→ What is being asked: Report every line below that holds the word "dropna".

Saved entries:
- - - - -
(** [df.merge(lookup, on="timestamp", how="left")] for a lookup with one
    row per timestamp and the columns timestamp, machine_id, line_id.  A
    column name present on both sides gets the suffixes [_x] and [_y]. *)
Definition merge_lookup (df : DataFrame) (lookup : list (nat * row)) : DataFrame :=
  let shared := filter (fun c => has_col c df) lookup_cols in
  let left_name := fun c => if mem c shared then c +++ "_x" else c in
  let right_name := fun c => if mem c shared then c +++ "_y" else c in
  mkDF (map left_name (columns df) ++ map right_name lookup_cols)
       (combine (seq 0 (List.length (rows df)))
          (map (fun ir =>
                  let m := find (fun lr => skey_eqb (sort_key (snd lr "timestamp"))
                                                    (sort_key (snd ir "timestamp")))
                                lookup in
                  fun c =>
                    match find (fun rc => String.eqb c (right_name rc)) lookup_cols with
                    | Some rc => match m with Some lr => snd lr rc | None => NaN end
                    | None =>
                        match find (fun lc => String.eqb c (left_name lc)) (columns df) with
                        | Some lc => snd ir lc
                        | None => PyNone
                        end
                    end)
               (rows df))).

(** [df[c].isna().all()] *)
Definition all_na (c : string) (df : DataFrame) : bool :=
  forallb (fun ir => isna (snd ir c)) (rows df).

(** Lines 360-370 *)
Definition backfill_identity `{PyLib} (df : DataFrame) (sensor_df : option DataFrame)
  : Res DataFrame :=
  if negb (has_col "machine_id" df) || all_na "machine_id" df then
    match sensor_df with
    | Some sdf =>
        if df_empty sdf then
          Ok (assign "line_id" (fun _ => PyNone) (assign "machine_id" (fun _ => PyNone) df))
        else
          lookup <- select ["timestamp"; "machine_id"; "line_id"] sdf ;;
          Ok (merge_lookup df (drop_duplicates_ts [] (rows lookup)))
    | None =>
        Ok (assign "line_id" (fun _ => PyNone) (assign "machine_id" (fun _ => PyNone) df))
    end
  else Ok (assign "machine_id" (fun r => _to_machine_str (r "machine_id")) df).

(** Lines 372-373 *)
Definition derive_line `{PyLib} (df : DataFrame) : Res DataFrame :=
  if negb (has_col "line_id" df) || all_na "line_id" df then
    if has_col "machine_id" df then
      Ok (assign "line_id" (fun r => _derive_line_id (r "machine_id")) df)
    else Raise (KeyError "machine_id")
  else Ok df.

(** Lines 320-331 *)
Definition find_timestamp (df : DataFrame) : Res DataFrame :=
  if has_col "timestamp" df then Ok df
  else
    match _first_existing_col df ["time"; "datetime"; "date_time"] with
    | Some ts => Ok (rename ts "timestamp" df)
    | None =>
        match filter (str_contains "time") (columns df) with
        | [] => Raise (ValueError "Quality data must include a timestamp/time column.")
        | c :: _ => Ok (rename c "timestamp" df)
        end
    end.

Definition quality_cols : list string :=
  ["timestamp"; "line_id"; "machine_id"; "result"; "defect_type"].

(** The quality frame at line 350: timestamp found and parsed, result
    and defect_type inferred. *)
Definition quality_parsed `{PyLib} (df : DataFrame) : Res DataFrame :=
  df <- find_timestamp (standardize_columns df) ;;
  let df := assign "timestamp" (fun r => to_datetime (r "timestamp")) df in
  let df := dropna ["timestamp"] df in
  df <- infer_result df ;;
  Ok (infer_defect_type df).

Definition transform_quality_data `{PyLib} (df : DataFrame) (sensor_df : option DataFrame)
  : Res DataFrame :=
  df <- quality_parsed df ;;
  df <- align_timestamps df sensor_df ;;
  df <- backfill_identity df sensor_df ;;
  df <- derive_line df ;;
  out <- select quality_cols df ;;
  Ok (dropna ["timestamp"; "machine_id"; "line_id"] out).

(** ** The hourly aggregator *)

Definition HOUR_NS : Z := 3600000000000.

(** [.dt.floor("h")] on one cell of a datetime column *)
Definition floor_hour (c : cell) : Res cell :=
  match c with
  | Ts t => Ok (Ts (t - t mod HOUR_NS))
  | Str _ | Int _ => Raise (AttributeError "Can only use .dt accessor with datetimelike values")
  | Flt x => if is_nan x then Ok NaT
             else Raise (AttributeError "Can only use .dt accessor with datetimelike values")
  | PyNone | NaT => Ok NaT
  end.

Definition group_cols : list string := ["hour"; "line_id"; "machine_id"].

Definition keys_eqb (a b : list skey) : bool :=
  match keys_compare a b with Eq => true | _ => false end.

(** The distinct group keys, in order of first appearance. *)
Fixpoint distinct_keys (seen : list (list skey)) (ks : list (list skey)) : list (list skey) :=
  match ks with
  | [] => []
  | k :: rest =>
      if existsb (keys_eqb k) seen then distinct_keys seen rest
      else k :: distinct_keys (k :: seen) rest
  end.

Definition count_rows (p : row -> bool) (g : list (nat * row)) : Z :=
  Z.of_nat (List.length (filter (fun ir => p (snd ir)) g)).

(** [np.where(total_checks > 0, defect_count / total_checks * 100.0, 0.0)] *)
Definition defect_rate (total_checks defect_count : Z) : float :=
  if 0 <? total_checks then
    PrimFloat.mul (PrimFloat.div (float_of_Z defect_count) (float_of_Z total_checks))
                  100%float
  else 0%float.

(** One row of the summary: the key of the group and its counts. *)
Definition summarize (g : list (nat * row)) : row :=
  let key_row := match g with ir :: _ => snd ir | [] => fun _ => PyNone end in
  let total_checks := count_rows (fun r => notna (r "result")) g in
  let defect_count := count_rows (fun r => cell_is (r "result") "fail") g in
  fun c =>
    if mem c group_cols then key_row c
    else if String.eqb c "total_checks" then Int total_checks
    else if String.eqb c "defect_count" then Int defect_count
    else if String.eqb c "defect_rate" then Flt (defect_rate total_checks defect_count)
    else PyNone.

Definition summary_cols : list string :=
  group_cols ++ ["total_checks"; "defect_count"; "defect_rate"].

(** The rows of the group with key [k]. *)
Definition group_rows (k : list skey) (df : DataFrame) : list (nat * row) :=
  filter (fun ir => keys_eqb (row_keys group_cols ir) k) (rows df).

(** [calculate_hourly_summary] in two steps: the frame that is grouped
    (hour column added, sensor columns coerced; KeyError when a column
    of the grouping or of the aggregation is absent), then
    [groupby(["hour", "line_id", "machine_id"], dropna=False).agg(...)]
    followed by the defect rate.  Groups come out in key order, missing
    keys last.  The five float aggregates of temperature, pressure and
    vibration (mean, min, max) are left out of the summary rows. *)
Definition hourly_frame `{PyLib} (joined_df : DataFrame) : Res DataFrame :=
  if negb (has_col "timestamp" joined_df) then Raise (KeyError "timestamp")
  else
    hours <- mapM (fun ir => floor_hour (snd ir "timestamp")) (rows joined_df) ;;
    let df := assign_values "hour" hours joined_df in
    let df := fold_left (fun d col =>
                           if has_col col d
                           then assign col (fun r => to_numeric (r col)) d
                           else d)
                        ["temperature"; "pressure"; "vibration"] df in
    match first_missing (group_cols ++ ["temperature"; "pressure"; "vibration"; "result"])
                        (columns df) with
    | Some c => Raise (KeyError c)
    | None => Ok df
    end.

Definition calculate_hourly_summary `{PyLib} (joined_df : DataFrame) : Res DataFrame :=
  df <- hourly_frame joined_df ;;
  let keys := stable_sort (fun k => k)
                (distinct_keys [] (map (row_keys group_cols) (rows df))) in
  Ok (mkDF summary_cols
        (combine (seq 0 (List.length keys))
                 (map (fun k => summarize (group_rows k df)) keys))).

(** ** The loader ([db.py]) *)

Inductive sqlval : Type :=
| SqlNull
| SqlText (s : string)
| SqlInt (z : Z)
| SqlReal (x : float).

(** Equality of two stored values that are not NULL. *)
Definition sqlval_eqb (a b : sqlval) : bool :=
  match a, b with
  | SqlText x, SqlText y => String.eqb x y
  | SqlInt x, SqlInt y => x =? y
  | SqlReal x, SqlReal y => PrimFloat.eqb x y
  | _, _ => false
  end.

Definition is_null (a : sqlval) : bool :=
  match a with SqlNull => true | _ => false end.

(** What the [sqlite3] module binds for a Python value: [None] and NaN
    are NULL, a datetime is its ISO text. *)
Definition adapt `{PyLib} (c : cell) : sqlval :=
  match c with
  | PyNone => SqlNull
  | NaT => SqlText "NaT"
  | Str s => SqlText s
  | Int z => SqlInt z
  | Flt x => if is_nan x then SqlNull else SqlReal x
  | Ts t => SqlText (isoformat_sp t)
  end.

(** [ts.isoformat(sep=" ") if pd.notna(ts) else None] *)
Definition adapt_timestamp `{PyLib} (ts : cell) : Res sqlval :=
  match ts with
  | Ts t => Ok (SqlText (isoformat_sp t))
  | Str _ => Raise (AttributeError "'str' object has no attribute 'isoformat'")
  | Int _ => Raise (AttributeError "'int' object has no attribute 'isoformat'")
  | Flt x => if is_nan x then Ok SqlNull
             else Raise (AttributeError "'float' object has no attribute 'isoformat'")
  | PyNone | NaT => Ok SqlNull
  end.

(** The three tables.  [sensor_readings] has the primary key
    [record_id] (first column); [quality_checks] has an AUTOINCREMENT
    [check_id] and the unique index [ux_quality] over its five data
    columns; [quality_seq] is the counter of [check_id] that SQLite
    keeps in [sqlite_sequence]. *)
Record Store : Type := mkStore {
  sensor_readings : list (list sqlval);
  quality_checks : list (Z * list sqlval);
  quality_seq : Z
}.

Definition empty_store : Store := mkStore [] [] 0.

(** A TEXT primary key: two rows collide when their keys are equal and
    not NULL. *)
Definition pk_conflict (r : list sqlval) (table : list (list sqlval)) : bool :=
  let k := hd SqlNull r in
  existsb (fun r' => sqlval_eqb (hd SqlNull r') k) table.

(** A unique index: NULLs are distinct from each other, so a row with a
    NULL in an indexed column collides with nothing. *)
Fixpoint tuple_eqb (a b : list sqlval) : bool :=
  match a, b with
  | [], [] => true
  | x :: a', y :: b' => sqlval_eqb x y && tuple_eqb a' b'
  | _, _ => false
  end.

Definition ux_conflict (r : list sqlval) (table : list (Z * list sqlval)) : bool :=
  existsb (fun r' => tuple_eqb (snd r') r) table.

(** [INSERT OR IGNORE INTO sensor_readings ...] for one row *)
Definition insert_sensor (st : Store) (r : list sqlval) : Store :=
  if pk_conflict r (sensor_readings st) then st
  else mkStore (sensor_readings st ++ [r]) (quality_checks st) (quality_seq st).

(** [INSERT OR IGNORE INTO quality_checks ...] for one row.  The
    [check_id] is drawn before the unique index is checked: the
    AUTOINCREMENT counter advances on every attempt, also when the row
    is ignored. *)
Definition insert_quality (st : Store) (r : list sqlval) : Store :=
  if ux_conflict r (quality_checks st)
  then mkStore (sensor_readings st) (quality_checks st) (quality_seq st + 1)
  else mkStore (sensor_readings st)
               (quality_checks st ++ [(quality_seq st + 1, r)])
               (quality_seq st + 1).

(** [cur.executemany(insert_sql, batch)] *)
Definition executemany (insert : Store -> list sqlval -> Store)
           (st : Store) (batch : list (list sqlval)) : Store :=
  fold_left insert batch st.

(** [range(0, stop, step)] *)
Definition py_range (stop step : Z) : Res (list Z) :=
  if step =? 0 then Raise (ValueError "range() arg 3 must not be zero")
  else if step <? 0 then Ok []
  else Ok (map (fun j => Z.of_nat j * step)
               (seq 0 (Z.to_nat ((stop + step - 1) / step)))).

(** [seq[i : j]] for [0 <= i] *)
Definition slice {A : Type} (l : list A) (i j : Z) : list A :=
  firstn (Z.to_nat (j - i)) (skipn (Z.to_nat i) l).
- - - - -
→ Exercise solution:
  let df := dropna ["timestamp"] df in
  Ok (dropna ["timestamp"; "machine_id"; "line_id"] out).
    [groupby(["hour", "line_id", "machine_id"], dropna=False).agg(...)]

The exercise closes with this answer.